# What is needed
As you look over the data below, please find each line where the word "eapply" appears, then copy it.

# Provided entries

┌──

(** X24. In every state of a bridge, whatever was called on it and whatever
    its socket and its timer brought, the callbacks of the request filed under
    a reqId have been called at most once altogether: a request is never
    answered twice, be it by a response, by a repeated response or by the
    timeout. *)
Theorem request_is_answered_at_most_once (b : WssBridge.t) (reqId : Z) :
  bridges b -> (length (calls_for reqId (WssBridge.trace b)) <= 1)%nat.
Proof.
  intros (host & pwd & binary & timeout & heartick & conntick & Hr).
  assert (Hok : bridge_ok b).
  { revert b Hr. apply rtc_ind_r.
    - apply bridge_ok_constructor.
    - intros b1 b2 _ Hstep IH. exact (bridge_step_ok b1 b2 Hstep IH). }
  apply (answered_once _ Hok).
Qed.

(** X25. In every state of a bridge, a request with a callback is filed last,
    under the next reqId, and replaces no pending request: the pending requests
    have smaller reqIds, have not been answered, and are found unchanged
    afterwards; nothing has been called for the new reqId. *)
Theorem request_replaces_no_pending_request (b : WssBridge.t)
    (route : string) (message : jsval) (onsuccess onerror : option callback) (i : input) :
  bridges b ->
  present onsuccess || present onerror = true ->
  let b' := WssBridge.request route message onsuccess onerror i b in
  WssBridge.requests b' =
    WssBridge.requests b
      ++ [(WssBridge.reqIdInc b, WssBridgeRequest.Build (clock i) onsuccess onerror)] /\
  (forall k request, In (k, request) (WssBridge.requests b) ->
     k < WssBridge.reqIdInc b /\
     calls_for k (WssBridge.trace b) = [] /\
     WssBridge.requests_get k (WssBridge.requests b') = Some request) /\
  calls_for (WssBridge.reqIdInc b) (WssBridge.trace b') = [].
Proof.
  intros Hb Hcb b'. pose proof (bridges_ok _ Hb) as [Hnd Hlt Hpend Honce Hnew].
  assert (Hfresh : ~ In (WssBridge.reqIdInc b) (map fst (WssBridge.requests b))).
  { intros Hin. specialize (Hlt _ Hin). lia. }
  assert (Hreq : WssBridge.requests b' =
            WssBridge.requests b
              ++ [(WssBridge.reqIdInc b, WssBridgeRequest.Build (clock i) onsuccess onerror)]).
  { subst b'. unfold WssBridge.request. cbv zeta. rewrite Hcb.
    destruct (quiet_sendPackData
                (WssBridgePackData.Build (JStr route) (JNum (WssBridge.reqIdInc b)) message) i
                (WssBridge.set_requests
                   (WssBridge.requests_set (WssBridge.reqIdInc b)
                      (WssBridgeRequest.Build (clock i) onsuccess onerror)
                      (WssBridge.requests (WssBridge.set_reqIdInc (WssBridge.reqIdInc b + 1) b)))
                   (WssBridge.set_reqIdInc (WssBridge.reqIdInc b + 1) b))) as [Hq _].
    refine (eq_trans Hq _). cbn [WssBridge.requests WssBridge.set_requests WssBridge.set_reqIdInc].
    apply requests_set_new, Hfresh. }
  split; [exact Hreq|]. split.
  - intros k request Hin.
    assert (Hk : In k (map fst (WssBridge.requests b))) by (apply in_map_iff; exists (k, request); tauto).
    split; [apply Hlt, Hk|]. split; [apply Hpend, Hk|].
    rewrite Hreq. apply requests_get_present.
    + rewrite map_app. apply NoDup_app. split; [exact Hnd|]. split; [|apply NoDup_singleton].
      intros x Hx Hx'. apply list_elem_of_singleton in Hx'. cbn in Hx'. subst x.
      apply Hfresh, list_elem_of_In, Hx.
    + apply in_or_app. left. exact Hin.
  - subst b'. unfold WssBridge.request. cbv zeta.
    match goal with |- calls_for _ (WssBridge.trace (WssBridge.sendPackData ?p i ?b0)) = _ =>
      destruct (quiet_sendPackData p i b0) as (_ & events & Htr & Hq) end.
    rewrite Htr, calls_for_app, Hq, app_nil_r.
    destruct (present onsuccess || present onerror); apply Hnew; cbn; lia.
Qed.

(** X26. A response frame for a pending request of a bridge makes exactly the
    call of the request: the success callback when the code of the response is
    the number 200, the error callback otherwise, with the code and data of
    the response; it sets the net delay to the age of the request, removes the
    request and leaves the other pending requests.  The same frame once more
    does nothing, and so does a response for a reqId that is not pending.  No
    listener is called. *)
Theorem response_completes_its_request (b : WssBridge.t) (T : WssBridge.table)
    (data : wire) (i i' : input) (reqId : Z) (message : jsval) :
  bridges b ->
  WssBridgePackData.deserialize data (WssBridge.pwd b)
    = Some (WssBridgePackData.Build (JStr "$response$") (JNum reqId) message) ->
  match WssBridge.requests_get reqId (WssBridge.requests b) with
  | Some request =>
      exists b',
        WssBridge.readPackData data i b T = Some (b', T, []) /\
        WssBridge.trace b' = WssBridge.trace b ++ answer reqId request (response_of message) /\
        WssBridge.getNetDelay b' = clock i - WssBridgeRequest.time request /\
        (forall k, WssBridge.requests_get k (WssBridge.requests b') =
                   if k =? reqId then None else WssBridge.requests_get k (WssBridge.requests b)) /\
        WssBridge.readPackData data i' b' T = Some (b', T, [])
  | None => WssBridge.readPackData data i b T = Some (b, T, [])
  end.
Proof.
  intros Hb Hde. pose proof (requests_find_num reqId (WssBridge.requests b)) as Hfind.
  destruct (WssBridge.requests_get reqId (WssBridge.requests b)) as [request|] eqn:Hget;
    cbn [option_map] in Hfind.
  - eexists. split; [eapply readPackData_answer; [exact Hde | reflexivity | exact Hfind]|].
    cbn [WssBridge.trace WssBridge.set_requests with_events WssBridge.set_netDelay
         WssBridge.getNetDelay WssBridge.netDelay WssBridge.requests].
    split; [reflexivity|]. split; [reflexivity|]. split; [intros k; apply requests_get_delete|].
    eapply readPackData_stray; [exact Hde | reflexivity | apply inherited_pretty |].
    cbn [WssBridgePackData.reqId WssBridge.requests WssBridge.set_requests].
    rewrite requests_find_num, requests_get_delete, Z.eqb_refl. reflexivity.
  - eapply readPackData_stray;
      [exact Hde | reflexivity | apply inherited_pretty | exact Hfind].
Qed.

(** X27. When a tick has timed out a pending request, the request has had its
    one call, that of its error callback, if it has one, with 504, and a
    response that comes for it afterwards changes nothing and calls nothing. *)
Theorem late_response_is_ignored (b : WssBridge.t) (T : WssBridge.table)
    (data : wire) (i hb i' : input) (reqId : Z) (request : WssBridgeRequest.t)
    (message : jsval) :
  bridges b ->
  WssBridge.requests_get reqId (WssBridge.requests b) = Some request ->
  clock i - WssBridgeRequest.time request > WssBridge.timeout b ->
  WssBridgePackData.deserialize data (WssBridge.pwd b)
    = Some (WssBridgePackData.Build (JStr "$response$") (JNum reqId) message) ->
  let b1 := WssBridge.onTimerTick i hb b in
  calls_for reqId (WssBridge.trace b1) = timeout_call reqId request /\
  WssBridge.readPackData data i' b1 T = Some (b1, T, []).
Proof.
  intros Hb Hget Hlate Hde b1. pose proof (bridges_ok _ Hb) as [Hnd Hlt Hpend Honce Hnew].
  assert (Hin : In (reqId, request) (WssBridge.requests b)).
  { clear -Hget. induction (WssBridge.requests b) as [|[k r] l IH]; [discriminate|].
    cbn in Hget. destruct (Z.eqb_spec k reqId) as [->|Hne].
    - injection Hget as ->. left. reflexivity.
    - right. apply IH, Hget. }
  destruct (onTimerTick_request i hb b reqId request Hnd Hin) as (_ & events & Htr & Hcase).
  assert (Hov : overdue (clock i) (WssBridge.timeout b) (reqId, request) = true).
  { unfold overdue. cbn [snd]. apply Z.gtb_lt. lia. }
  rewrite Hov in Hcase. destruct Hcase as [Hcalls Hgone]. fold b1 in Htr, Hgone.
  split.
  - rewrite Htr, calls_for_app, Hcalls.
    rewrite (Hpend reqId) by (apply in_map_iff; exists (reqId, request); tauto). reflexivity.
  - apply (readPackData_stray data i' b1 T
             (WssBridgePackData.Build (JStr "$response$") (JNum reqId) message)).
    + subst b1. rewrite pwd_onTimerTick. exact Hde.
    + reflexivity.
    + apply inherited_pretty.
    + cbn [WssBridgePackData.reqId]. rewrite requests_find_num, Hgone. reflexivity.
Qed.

└──
┌──

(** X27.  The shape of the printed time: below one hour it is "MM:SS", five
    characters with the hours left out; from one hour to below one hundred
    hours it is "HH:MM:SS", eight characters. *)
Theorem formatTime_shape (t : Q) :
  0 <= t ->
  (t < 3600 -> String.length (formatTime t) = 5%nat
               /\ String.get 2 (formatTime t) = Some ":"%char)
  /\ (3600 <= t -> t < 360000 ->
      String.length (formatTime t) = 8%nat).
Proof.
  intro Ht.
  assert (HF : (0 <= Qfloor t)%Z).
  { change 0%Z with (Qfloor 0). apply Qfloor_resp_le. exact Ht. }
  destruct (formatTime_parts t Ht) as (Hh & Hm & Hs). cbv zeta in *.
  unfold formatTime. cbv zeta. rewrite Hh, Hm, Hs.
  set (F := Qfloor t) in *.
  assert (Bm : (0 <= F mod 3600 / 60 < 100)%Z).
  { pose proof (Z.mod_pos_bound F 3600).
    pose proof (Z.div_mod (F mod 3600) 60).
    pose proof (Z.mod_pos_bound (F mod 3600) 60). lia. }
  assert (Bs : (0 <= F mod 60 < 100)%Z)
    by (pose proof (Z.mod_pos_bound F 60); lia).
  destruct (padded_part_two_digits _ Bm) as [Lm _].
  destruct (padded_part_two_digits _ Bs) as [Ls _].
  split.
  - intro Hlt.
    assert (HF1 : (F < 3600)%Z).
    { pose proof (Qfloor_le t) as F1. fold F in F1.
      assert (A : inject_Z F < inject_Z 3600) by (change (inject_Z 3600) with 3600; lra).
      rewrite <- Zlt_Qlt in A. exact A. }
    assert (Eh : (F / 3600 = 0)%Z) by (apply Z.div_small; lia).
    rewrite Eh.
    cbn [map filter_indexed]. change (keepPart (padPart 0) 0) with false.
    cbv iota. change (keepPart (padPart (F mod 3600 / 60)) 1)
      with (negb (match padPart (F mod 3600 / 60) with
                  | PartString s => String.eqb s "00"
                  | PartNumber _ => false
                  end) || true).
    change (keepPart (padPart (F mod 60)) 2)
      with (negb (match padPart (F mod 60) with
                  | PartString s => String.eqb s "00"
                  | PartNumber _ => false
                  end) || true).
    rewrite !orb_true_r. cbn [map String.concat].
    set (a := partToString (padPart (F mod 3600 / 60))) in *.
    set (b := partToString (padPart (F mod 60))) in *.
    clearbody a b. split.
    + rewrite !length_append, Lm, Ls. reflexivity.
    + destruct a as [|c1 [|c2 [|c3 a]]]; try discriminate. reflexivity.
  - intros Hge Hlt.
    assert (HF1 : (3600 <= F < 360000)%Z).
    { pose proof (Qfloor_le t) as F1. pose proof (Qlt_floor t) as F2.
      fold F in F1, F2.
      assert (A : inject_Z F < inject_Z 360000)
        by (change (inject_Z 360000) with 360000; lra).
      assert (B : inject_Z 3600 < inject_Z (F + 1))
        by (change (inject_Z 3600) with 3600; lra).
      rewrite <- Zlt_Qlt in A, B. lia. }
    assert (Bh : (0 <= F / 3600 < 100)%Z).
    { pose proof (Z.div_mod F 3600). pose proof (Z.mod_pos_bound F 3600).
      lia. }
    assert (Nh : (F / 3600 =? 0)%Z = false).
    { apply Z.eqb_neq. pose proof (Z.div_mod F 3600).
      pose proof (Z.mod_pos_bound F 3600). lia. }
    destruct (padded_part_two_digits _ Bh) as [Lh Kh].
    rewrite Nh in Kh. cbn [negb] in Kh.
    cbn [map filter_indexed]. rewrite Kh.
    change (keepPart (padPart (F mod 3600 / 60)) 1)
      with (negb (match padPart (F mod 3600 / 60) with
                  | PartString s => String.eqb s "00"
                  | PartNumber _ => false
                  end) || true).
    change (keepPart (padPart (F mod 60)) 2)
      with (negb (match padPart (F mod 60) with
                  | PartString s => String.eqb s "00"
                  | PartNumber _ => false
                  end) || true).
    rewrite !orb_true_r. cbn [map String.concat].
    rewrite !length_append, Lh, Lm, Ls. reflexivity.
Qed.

└──

# Answer space
  - eexists. split; [eapply readPackData_answer; [exact Hde | reflexivity | exact Hfind]|].
    eapply readPackData_stray; [exact Hde | reflexivity | apply inherited_pretty |].
  - eapply readPackData_stray;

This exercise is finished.